(** [destination_identity] *)
Definition destination_identity (c : DenseSubrangeTransfer) : list Z * list Z * list Z * Z * list Z * list (list Z) :=
  (parent_shape c, child_origin c, child_extent c, element_bytes c, destination_splits c, destination_owners c).

(** ** Partitions *)

(** [range(n)] *)
Definition ints (n : nat) : list Z := Z.of_nat <$> seq 0 n.

Definition axis_ok (rank : nat) (axis : Z) : bool := (0 <=? axis) && (axis <? Z.of_nat rank).

(** [tuple(m.get(axis, d) for axis in range(rank))] *)
Definition per_axis (d : Z) (m : gmap Z Z) (rank : nat) : list Z := (fun axis => default d (m !! axis)) <$> ints rank.

(** The slots of one core. *)
Definition owner_row (full : list Z) (owners : gmap Z (gmap Z Z)) (core : Z) : res (list Z) :=
  match owners !! core with
  | None => Raise KeyError
  | Some row =>
      let rank := length full in
      raise_if (negb (forallb (axis_ok rank) (map_to_list row).*1)) ValueError;;
      let slots := per_axis 0 row rank in
      raise_if (existsb (fun x => x)
        (zip_with (fun axis ss => (1 <? ss.2) && negb (bool_decide (is_Some (row !! axis))) || negb ((0 <=? ss.1) && (ss.1 <? ss.2)))
           (ints rank) (zip slots full))) ValueError;;
      Ok slots
  end.

(** How many cores own a tile. *)
Definition owner_count (rows : list (list Z)) (slots : list Z) : nat := length (filter (fun r => r = slots) rows).

Definition grid (full : list Z) : list (list Z) := cartesian ((fun n => ints (Z.to_nat n)) <$> full).

Definition _dense_subrange_partition (shape : list Z) (splits : gmap Z Z) (owners : gmap Z (gmap Z Z)) (allow_replicas : bool)
    : res (list Z * list (list Z) * list Z) :=
  let rank := length shape in
  raise_if (negb (forallb (axis_ok rank) (map_to_list splits).*1)) ValueError;;
  let full := per_axis 1 splits rank in
  raise_if (existsb (fun x => x) (zip_with (fun size split => (split <=? 0) || negb (size mod split =? 0)) shape full)
            || negb (bool_decide (last full = Some 1))) ValueError;;
  let cores := size owners in
  raise_if (bool_decide (cores = 0%nat)) ValueError;;
  raise_if (negb (forallb (fun core => bool_decide (is_Some (owners !! core))) (ints cores))) ValueError;;
  let partitions := zprod full in
  raise_if (negb (Z.of_nat cores mod partitions =? 0) || (negb allow_replicas && negb (Z.of_nat cores =? partitions))) ValueError;;
  rows ← py_map (owner_row full owners) (ints cores);
  raise_if (negb (forallb (fun r => bool_decide (r ∈ grid full)) rows && forallb (fun e => bool_decide (e ∈ rows)) (grid full))) ValueError;;
  let counts := owner_count rows <$> rows in
  raise_if (negb (bool_decide (length (remove_dups counts) = 1%nat))
            || (negb allow_replicas && existsb (fun c => negb (bool_decide (c = 1%nat))) counts)) ValueError;;
  Ok (full, rows, zip_with Z.div shape full).

(** ** The transfer *)

(** [math.prod(shape[axis + 1:]) * element_bytes], for every axis *)
Fixpoint dense_strides (element : Z) (shape : list Z) : list Z :=
  match shape with
  | [] => []
  | _ :: rest => zprod rest * element :: dense_strides element rest
  end.

Definition _intervals_overlap (a_start a_end b_start b_end : Z) : bool := (a_start <? b_end) && (b_start <? a_end).

Definition dot (l k : list Z) : Z := zsum (zip_with Z.mul l k).

(** [offset + sum((width - 1) * stride) + element_bytes] *)
Definition last_byte (element offset : Z) (widths strides : list Z) : Z := offset + dot (Z.pred <$> widths) strides + element.

Definition in_reservation (element offset : Z) (widths strides : list Z) (span : Z) : bool :=
  negb ((offset <? 0) || negb (offset mod 128 =? 0) || (span <? last_byte element offset widths strides)).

——

• [Requirement]:
Wherever a line in the records above includes "full", count it, then give the total and nothing besides.

• [Your response]:
11